Sensory disturbance to the breast skin and nipple are described above. Some pain and discomfort will occur but usually resolves after a week or two. Some patients do experience a mastitis-like pain for a longer period and occasionally a course of medication is required. Some patients develop painful lumps in the breast. These are usually due to small areas of fat necrosis, and they will usually settle down over 2-3 months.
The commonest complication is wound infection. Occasionally antibiotics are required and dressing may be required for a longer period. In severe infections wounds can breakdown, usually at the bottom of the up/down scar at the T-junction. This is a relatively unusual complication in non-smokers, and patients of normal body weight. Patients who do smoke should refrain for 4 weeks before and at least 4 weeks after surgery. Usually the wounds will heal with simple dressings alone, though occasionally secondary surgery may be required.
In very severe infections the tissues can be damaged and skin loss can occur. Secondary surgery will almost certainly be required; very rarely this involves the use of skin grafts.

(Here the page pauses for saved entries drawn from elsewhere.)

Definition Ffi_dl_processLibrary : M (DartResult DynamicLibrary) :=
  env ← ask;
  match env_platform env with
  | Posix => mret (Value (DynamicLibrary_New (env_rtld_default env)))
  | Windows => mret (Value (DynamicLibrary_New kWindowsDynamicLibraryProcessPtr))
  end.

Definition Ffi_dl_executableLibrary : M (DartResult DynamicLibrary) :=
  r ← LoadDynamicLibrary None false;
  mret (Value (DynamicLibrary_New (fst r))).

Definition Ffi_dl_lookup (dlib : DynamicLibrary) (argSymbolName : string)
  : M (DartResult Z) :=
  '(pointer, error) ← ResolveSymbol (GetHandle dlib) argSymbolName;
  match error with
  | Some e =>
      let msg := fmt ["Failed to lookup symbol '"; argSymbolName; "': "; e] in
      free e;;
      mret (ArgumentError msg)
  | None => mret (Value pointer)
  end.

(** [Integer::NewFromUint64(reinterpret_cast<intptr_t>(dlib.GetHandle()))]:
    the argument value handed to [NewFromUint64]. *)
Definition Ffi_dl_getHandle (dlib : DynamicLibrary) : M (DartResult Z) :=
  env ← ask;
  let handle := intptr_value (env_bits env) (GetHandle dlib) in
  mret (Value (to_uint64 handle)).

Definition Ffi_dl_providesSymbol (dlib : DynamicLibrary) (argSymbolName : string)
  : M (DartResult bool) :=
  b ← SymbolExists (GetHandle dlib) argSymbolName;
  mret (Value b).

(* ------------------------------------------------------------------ *)
(** ** The FFI native resolver *)

(** [GetFfiNativeResolver]: [None] is nullptr, no resolver installed. *)
Definition GetFfiNativeResolver (lib_url_str : string)
  : M (option Dart_FfiNativeResolver) :=
  env ← ask;
  match env_libraries env !! lib_url_str with
  | None => mret None
  | Some lib => mret (ffi_native_resolver lib)
  end.

Definition call_resolver (resolver : Dart_FfiNativeResolver) (symbol : string)
  (args_n : Z) : M Z :=
  emit (EvResolver symbol args_n);;
  mret (resolver symbol args_n).
Lemma split_jumbo_loop_total clone_ok :
  0 < RXRPC_JUMBO_SUBPKTLEN ->
  forall fuel n call skb offset len,
    is_u32 len -> len / RXRPC_JUMBO_SUBPKTLEN < Z.of_nat fuel ->
    exists r, rxrpc_split_jumbo_loop fuel clone_ok n call skb offset len = Done r.
Proof.
  intros Hsub.
  induction fuel as [|fuel IH]; intros n call skb offset len Hlen Hfuel.
  - exfalso. pose proof (Z.div_pos len RXRPC_JUMBO_SUBPKTLEN ltac:(apply Hlen) Hsub). lia.
  - simpl. destruct (has_flag _ RXRPC_JUMBO_PACKET).
    + destruct (Z.ltb_spec len RXRPC_JUMBO_SUBPKTLEN); [eauto|].
      destruct (has_flag _ RXRPC_LAST_PACKET); [eauto|].
      destruct (skb_copy_jumbo _ _) as [jhdr|]; [|eauto].
      destruct (clone_ok n); simpl; [|eauto].
      destruct (data_one_total call
                  (set_skb_plen RXRPC_JUMBO_DATALEN (set_skb_offset offset skb)))
        as ([c1 o1] & ->). simpl.
      edestruct (IH (S n) c1) as ([[[ok c2] s2] o2] & ->).
      * apply u32_range.
      * assert (E : u32 (len - RXRPC_JUMBO_SUBPKTLEN) = len - RXRPC_JUMBO_SUBPKTLEN).
        { unfold u32. apply Z.mod_small. unfold is_u32 in Hlen. lia. }
        rewrite E.
        replace len with ((len - RXRPC_JUMBO_SUBPKTLEN) + 1 * RXRPC_JUMBO_SUBPKTLEN)
          in Hfuel by lia.
        rewrite Z.div_add in Hfuel by lia. lia.
      * simpl. eauto.
    + destruct (data_one_total call (set_skb_plen len (set_skb_offset offset skb)))
        as ([c1 o1] & ->). simpl. eauto.
Qed.
Lemma Map_get_delete_absent m k d :
  Map_get m d = None -> Map_get (Map_delete m k) d = None.
Proof.
  induction m as [|[k0 v0] rest IH]; simpl; [reflexivity|].
  destruct (String.eqb k0 d) eqn:Ed; [discriminate|]. intros Hnone.
  destruct (String.eqb k0 k); simpl; [now apply IH|].
  rewrite Ed. now apply IH.
Qed.

Lemma Map_entry_unique m k v v' :
  List.NoDup (Map_keys m) -> In (k, v) m -> In (k, v') m -> v = v'.
Proof.
  induction m as [|[k0 v0] rest IH]; simpl; intros Hnd; [intros []|].
  apply List.NoDup_cons_iff in Hnd as [Hnot Hrest].
  intros [H1|H1] [H2|H2].
  - congruence.
  - exfalso. apply Hnot. injection H1 as -> _.
    change k with (fst (k, v')). now apply in_map.
  - exfalso. apply Hnot. injection H2 as -> _.
    change k with (fst (k, v)). now apply in_map.
  - now apply IH.
Qed.

End MapFacts.

Section RelayFacts.
Import DeviceSimulator Relay.
Variable hs256 : string -> Auth.JWTPayload -> string.
Variable env_JWT_SECRET : option string.

Abbreviation handle := (Relay.handle hs256 env_JWT_SECRET).
Abbreviation reachable := (Relay.reachable hs256 env_JWT_SECRET).
Abbreviation run := (Relay.run hs256 env_JWT_SECRET).
Abbreviation step := (Relay.step hs256 env_JWT_SECRET).
Abbreviation script_ok := (Relay.script_ok hs256 env_JWT_SECRET).

Lemma admin_room_inj a b : admin_room a = admin_room b -> a = b.
Proof. unfold admin_room. cbv [String.append]. congruence. Qed.

Lemma elem_of_rooms_of (rms : gmap string (gset string)) c room :
  room ∈ rooms_of rms c <-> c ∈ members rms room.
Proof.
  unfold rooms_of, members. rewrite elem_of_dom. split.
  - intros [ms Hms]. apply map_lookup_filter_Some in Hms as [Hlook Hin].
    now rewrite Hlook.
  - intros Hin. destruct (rms !! room) as [ms|] eqn:Hlook; simpl in Hin.
    + exists ms. apply map_lookup_filter_Some. now split.
    + set_solver.
Qed.

Lemma reachable_run st script :
  reachable st -> script_ok st script = true -> reachable (run st script).
Proof.
  revert st. induction script as [|i rest IH]; intros st Hst Hok; [exact Hst|].
  simpl in Hok. apply andb_true_iff in Hok as [Hi Hrest].
  apply (IH (step st i)); [|exact Hrest].
  destruct i as [sid|env sid ev]; simpl.
  - apply reach_connection; [exact Hst|]. now apply bool_decide_eq_true in Hi.
  - apply reach_event; [exact Hst|]. now apply bool_decide_eq_true in Hi.
Qed.

(** *** admin:authenticate *)

(** C10: a token that verifies but carries the role device is refused: the
    one reply is admin:authenticated with success false, to the requesting
    socket, and the relay state, the admin sessions in particular, stays as
    it was. *)
Theorem authenticate_refuses_device_token env st sid token payload :
  Auth.verifyToken hs256 env_JWT_SECRET env token = Some payload ->
  Auth.type payload = Auth.device ->
  handle env st sid (admin_authenticate token)
  = (st, [ emit (to_socket sid) (admin_authenticated false None (Some "Invalid token")) ])
  /\ adminSessions (fst (handle env st sid (admin_authenticate token))) = adminSessions st.
Proof.
  intros Hverify Hrole.
  assert (handle env st sid (admin_authenticate token)
          = (st, [ emit (to_socket sid)
                     (admin_authenticated false None (Some "Invalid token")) ])) as Heq.
  { simpl. unfold on_admin_authenticate, verifyToken.
    rewrite Hverify, Hrole. reflexivity. }
  split; [exact Heq|now rewrite Heq].
Qed.

(** *** device:register *)

(** C2: the device:connect broadcast of a registration that names admin A
    reaches only members of A's room, and never a connection whose only room
    is that of another admin B. *)
Theorem device_connect_scoped env st sid d info A B c d' info' :
  A <> B ->
  rooms_of (rooms st) c = {[ admin_room B ]} ->
  let r := handle env st sid (device_register d info A) in
  (forall c', delivered (rooms (fst r)) (snd r) c' (device_connect d' info') ->
              c' ∈ members (rooms st) (admin_room A))
  /\ ~ delivered (rooms (fst r)) (snd r) c (device_connect d' info').
Proof.
  intros Hne Honly r.
  assert (forall c', delivered (rooms (fst r)) (snd r) c' (device_connect d' info') ->
                     c' ∈ members (rooms st) (admin_room A)) as Hscope.
  { intros c' (em & Hin & Hev & Hrcv). simpl in Hin.
    destruct Hin as [<-|[<-|[]]]; simpl in Hev, Hrcv.
    - now apply elem_of_difference in Hrcv as [Hmem _].
    - discriminate Hev. }
  split; [exact Hscope|].
  intros Hdel. apply Hscope in Hdel.
  apply elem_of_rooms_of in Hdel. rewrite Honly in Hdel.
  apply elem_of_singleton in Hdel. now apply admin_room_inj in Hdel.
Qed.

(** C7 (amended): a registration for a device id is accepted whenever it
    arrives, also over an earlier registration whose connection is still
    open: the sender gets device:registered with success true, the entry of
    that device id now names the sender (last writer wins), no socket is
    closed, and the entries of other device ids are as before. *)
Theorem register_last_writer_wins env st sid d info a :
  let r := handle env st sid (device_register d info a) in
  In (emit (to_socket sid) (device_registered true d)) (snd r)
  /\ Map_get (connectedDevices (fst r)) d = Some (mkData info sid (nowISO env))
  /\ sockets (fst r) = sockets st
  /\ (forall d', d' <> d ->
        Map_get (connectedDevices (fst r)) d' = Map_get (connectedDevices st) d').
Proof.
  simpl. split; [right; now left|]. split; [apply Map_get_set_eq|].
  split; [reflexivity|]. intros d' Hne. now apply Map_get_set_ne.
Qed.

(** *** disconnect *)

Lemma getDeviceById_update env devs d' flag d :
  getDeviceById (updateDeviceConnection env devs d' flag) d
  = if String.eqb d' d
    then option_map (fun dev => set_connection dev flag (nowISO env)) (getDeviceById devs d)
    else getDeviceById devs d.
Proof.
  induction devs as [|dev rest IH]; simpl.
  - now destruct (String.eqb d' d).
  - destruct (String.eqb_spec (id dev) d') as [Hd'|Hd']; simpl.
    + destruct (String.eqb_spec (id dev) d) as [Hd|Hd].
      * subst. now rewrite String.eqb_refl.
      * subst. destruct (String.eqb_spec (id dev) d); [contradiction|reflexivity].
    + destruct (String.eqb_spec (id dev) d) as [Hd|Hd].
      * subst. destruct (String.eqb_spec d' (id dev)); [congruence|reflexivity].
      * exact IH.
Qed.

Lemma update_keeps_known env devs d' flag d :
  is_Some (getDeviceById devs d) ->
  is_Some (getDeviceById (updateDeviceConnection env devs d' flag) d).
Proof.
  intros [dev Hdev]. rewrite getDeviceById_update, Hdev.
  destruct (String.eqb d' d); simpl; eauto.
Qed.

Lemma update_sets_flag_off env devs d :
  is_Some (getDeviceById devs d) ->
  flag_off (updateDeviceConnection env devs d false) d.
Proof.
  intros [dev Hdev]. unfold flag_off.
  rewrite getDeviceById_update, Hdev, String.eqb_refl. simpl. eauto.
Qed.

Lemma update_keeps_flag_off env devs d' d :
  flag_off devs d -> flag_off (updateDeviceConnection env devs d' false) d.
Proof.
  intros (dev & Hdev & Hoff). unfold flag_off.
  rewrite getDeviceById_update, Hdev.
  destruct (String.eqb d' d); simpl; eauto.
Qed.

Section Loop.
Variables (env : Env) (sid : string) (adminId : option string).

Abbreviation loop := (fold_left (disconnect_entry env sid adminId)).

All attempts are made to make the breasts the same in terms of size, shape and nipple position however small differences are almost inevitable. If marked then revisional surgery may be required though this is usually deferred for several months as some differences may reduce as all the swelling settles.
The most serious complication following breast reduction surgery is nipple loss. Fortunately this is extremely rare. Should this occur the nipple and areola dies and a scab is formed which will eventually heal up leaving a scarred area. A new nipple can be reconstructed at a later date however these are poor imitations.
Following any surgery there is a risk in developing a deep vein thrombosis (DVT). This is a clot in the calf vein of the leg. In itself it may result in pain and swelling. The risk is that should the clot separate from the vein it can move to the lungs resulting in a pulmonary embolism. This is a potentially life threatening situation. All attempts are made to reduce the risk using compression stockings during and for two weeks after surgery, using pneumatic compression devices on the legs at surgery and in the immediate post-operative period, by encouraging early mobilisation, advising patients to stop the combined oral contraceptive pill four weeks prior to surgery and where it is felt appropriate using injections of blood thinning agents.
When complications do occur all attempts are made not only to remedy the problem in as speedy a manner as possible but also to optimise the final result. As with all cosmetic surgical procedures undertaken by Mr Sarakbi, there is a fixed fee policy which means that no further surgical charges are incurred for complications that occur within one year following the initial surgery. There may however (depending on the local hospital policy), be a charge for the hospital and the anaesthetist for repeat procedures occurring over 30 days from the original operation.
Should there be any concerns then the patient should seek advice. The contact numbers are provided below.
Most patients are delighted with the result of surgery and breast reductions are associated with very high rates of patient satisfaction. In many cases the operation is not simply a cosmetic procedure. Patients frequently experience functional benefits as a consequence of the reduction in the heaviness of the breasts. These include improvement of neck, shoulder and backache as well as a loss of the dragging sensation and chaffing in the crease under the breast.